(Work in progress) NEAT (NeuroEvolution of Augmenting Topologies) is a method developed by Kenneth O. Stanley for evolving arbitrary neural networks. This project is a Python implementation of NEAT. You can find the original paper here.
- Python 3.6 - Tested for python 3.6
- Linux
[Temporary - Adds a command to your .bashrc script that configures the $PYTOHNPATH path variable for you]
$ git clone https://github.com/Samuelimza/NeuroEvolutionOfAugmentingTopologies.git
$ cd NeuroEvolutionOfAugmentingTopologies
$ echo "export PYTHONPATH="\${PYTHONPATH}:$(pwd)"" >> ~/.bashrc
$ source ~/.bashrc
Run tests -
$ python -m unittest discover -s tests
or simply $ ./runTests.sh
NEAT requires only a fitness_function(Neural_Networks)
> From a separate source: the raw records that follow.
(* ===== verification/Lifecycle.v ===== *)
(** * Loading and unloading the module

    [src/bpfima_main.c], the global part of [src/securityfs_utils.c] and the
    global policy files of [src/policy_securityfs.c]: initialisation with its
    error labels, and exit.  The name of the top directory is not modelled, nor
    the file modes. *)

From S2P Require Import Prelude CString Types Kernel HashUtils PolicyMap Merkle PolicyNamespace PolicyManager Container.

Section Lifecycle.
Context {E : KernelEnv}.

(** ** Securityfs entries *)

(** The variables after [x = p]. *)
Definition upd (f : dentry_name -> ptr nat) (x : dentry_name) (p : ptr nat) : dentry_name -> ptr nat :=
  fun y => if decide (y = x) then p else f y.

Definition set_dentry (x : dentry_name) (p : ptr nat) : K unit :=
  modify (fun s => set_securityfs (SecurityfsState (live_dentries (k_securityfs s))
    (upd (dentry_of (k_securityfs s)) x p)) s).

Definition get_dentry (x : dentry_name) : K (ptr nat) := gets (fun s => dentry_of (k_securityfs s) x).

(** [x = securityfs_create_dir(...)] or [x = securityfs_create_file(...)]. *)
Definition create_entry (x : dentry_name) : K (ptr nat) :=
  let* p := securityfs_create in
  set_dentry x p;;
  ret p.

(** [securityfs_remove(x)] accepts NULL and error pointers. *)
Definition remove_entry (x : dentry_name) : K unit :=
  let* p := get_dentry x in
  match p with PVal d => securityfs_remove d | _ => ret tt end.

(** [if (x) { securityfs_remove(x); x = NULL; }] *)
Definition drop_entry (x : dentry_name) : K unit :=
  let* p := get_dentry x in
  match p with PNull => ret tt | _ => remove_entry x;; set_dentry x PNull end.

(** [if (x && !IS_ERR(x)) { securityfs_remove(x); x = NULL; }] *)
Definition drop_valid_entry (x : dentry_name) : K unit :=
  let* p := get_dentry x in
  match p with PVal _ => remove_entry x;; set_dentry x PNull | _ => ret tt end.

Definition remove_global_policy_securityfs : K unit :=
  drop_entry policy_apply_file;;
  drop_entry policy_map_file;;
  drop_valid_entry global_policy_file.

Definition create_global_policy_securityfs (parent_dir : ptr nat) : K Z :=
  match parent_dir with
  | PNull => ret (- EINVAL)
  | _ =>
      let* p := create_entry global_policy_file in
      match p with
      | PErr e => ret e
      | _ =>
          let* p := create_entry policy_map_file in
          match p with
          | PErr e => set_dentry policy_map_file PNull;; remove_global_policy_securityfs;; ret e
          | _ =>
              let* p := create_entry policy_apply_file in
              match p with
              | PErr e => set_dentry policy_apply_file PNull;; remove_global_policy_securityfs;; ret e
              | _ => ret 0
              end
          end
      end
  end.

Definition create_global_policy_changes_securityfs (parent_dir : ptr nat) : K Z :=
  match parent_dir with
  | PNull => ret (- EINVAL)
  | _ =>
      let* p := create_entry global_policy_changes_file in
      match p with PErr e => ret e | _ => ret 0 end
  end.

Definition remove_global_policy_changes_securityfs : K unit := drop_valid_entry global_policy_changes_file.

(** The unwinding of a list of entries: all are removed, then all pointers
    are cleared. *)
Definition unwind (xs : list dentry_name) : K unit :=
  foldr (fun x k => remove_entry x;; k) (ret tt) xs;;
  foldr (fun x k => set_dentry x PNull;; k) (ret tt) xs.

Definition bpfima_securityfs_init : K Z :=
  let* dir := create_entry bpfima_dir in
  let* dir := match dir with
    | PErr err => if err =? - EEXIST then create_entry bpfima_dir else ret dir
    | _ => ret dir
    end in
  match dir with
  | PErr err => ret err
  | _ =>
      let* p := create_entry status_file in
      match p with
      | PErr e => unwind [bpfima_dir];; ret e
      | _ =>
          let* p := create_entry merkle_root_history_file in
          match p with
          | PErr e => unwind [status_file; bpfima_dir];; ret e
          | _ =>
              let* p := create_entry containers_dir in
              match p with
              | PErr e => unwind [merkle_root_history_file; status_file; bpfima_dir];; ret e
              | _ =>
                  let* dir := get_dentry bpfima_dir in
                  let* rc := create_global_policy_securityfs dir in
                  if truth rc then
                    unwind [containers_dir; merkle_root_history_file; status_file; bpfima_dir];; ret rc
                  else
                    let* rc := create_global_policy_changes_securityfs dir in
                    if truth rc then
                      remove_global_policy_securityfs;;
                      unwind [containers_dir; merkle_root_history_file; status_file; bpfima_dir];; ret rc
                    else ret 0
              end
          end
      end
  end.

(** Both kernel versions remove the (by then empty) directories. *)
Definition bpfima_securityfs_cleanup : K unit :=
  remove_global_policy_changes_securityfs;;
  remove_global_policy_securityfs;;
  drop_entry merkle_root_history_file;;
  drop_entry status_file;;
  drop_valid_entry containers_dir;;
  drop_valid_entry bpfima_dir.

(** ** Module initialisation and exit *)

Definition set_root_tfm (b : bool) (s : kstate) : kstate :=
  set_merkle (MerkleState (root_hash (k_merkle s)) b (merkle_root_history (k_merkle s))
    (merkle_root_history_count (k_merkle s))) s.

Definition register_btf_kfunc_id_set : K Z := let* n := call in ret (env_register n).

(** The error labels, each falling through to the next. *)
Definition err_policy (rc : Z) : K Z := bpfima_policy_cleanup;; ret rc.
Definition err_hash (rc : Z) : K Z := bpfima_hash_cleanup;; err_policy rc.
Definition err_policy_ns (rc : Z) : K Z := bpfima_policy_namespace_cleanup;; err_hash rc.
Definition err_containers (rc : Z) : K Z := bpfima_container_cleanup;; err_policy_ns rc.
Definition err_merkle_tfm (rc : Z) : K Z := modify (set_root_tfm false);; err_containers rc.

Definition bpfima_init : K Z :=
  if (bpfima_tpm_pcr_index <? 0) || (bpfima_tpm_pcr_index >? 23) then ret (- EINVAL) else
  bpfima_commit_init;;
  let* rc := bpfima_policy_init in
  if truth rc then ret rc else
  let* rc := bpfima_hash_init in
  if truth rc then err_policy rc else
  let* rc := bpfima_policy_namespace_init in
  if truth rc then err_hash rc else
  let* rc := bpfima_container_init in
  if truth rc then err_policy_ns rc else
  modify (fun s => set_merkle (MerkleState (zeros MERKLE_HASH_SIZE) false
    (merkle_root_history (k_merkle s)) (merkle_root_history_count (k_merkle s))) s);;
  let* tfm := crypto_alloc_shash in
  match tfm with
  | PErr rc => err_containers rc
  | _ =>
      modify (set_root_tfm true);;
      let* rc := register_btf_kfunc_id_set in
      if truth rc then err_merkle_tfm rc else
      let* rc := register_btf_kfunc_id_set in
      if truth rc then err_merkle_tfm rc else
      let* rc := bpfima_securityfs_init in
      if truth rc then err_merkle_tfm rc else ret 0
  end.

(** [system_merkle_root.tfm] is freed and not cleared on exit. *)
Definition bpfima_exit : K unit :=
  cleanup_all_containers;;
  bpfima_container_cleanup;;
  cleanup_merkle_root_history;;
  bpfima_securityfs_cleanup;;
  bpfima_policy_namespace_cleanup;;
  bpfima_policy_cleanup;;
  bpfima_hash_cleanup.
End Lifecycle.

(** The module's variables before [bpfima_init]: zeroed statics. *)
Definition loaded_state (next : nat) (pcr : bytes) (maps : list bpf_map) : kstate :=
  KState next pcr (CommitState 0 false false) (MerkleState (zeros MERKLE_HASH_SIZE) false [] 0)
    (HashState PNull (replicate 256 [])) (ContainerState ∅ [] 0 None) (ManagerState None maps []) []
    (SecurityfsState [] (fun _ => PNull)).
that evaluates neural networks and returns the fitness in a list as shown below:
import neat
def fitness_function(Neural_Networks):
fitness = []
for neural_network in Neural_Networks:
output = neural_network.activate(input_data)
# Calculate fitness
fitness.append(calculated_fitness)
return fitness
NEAT_instance = neat.Main.NEAT(fitness_function)
NEAT_instance.train()
Osama Azmi - github
Open issues if you discover any bugs or for feedback and contributors are always welcome!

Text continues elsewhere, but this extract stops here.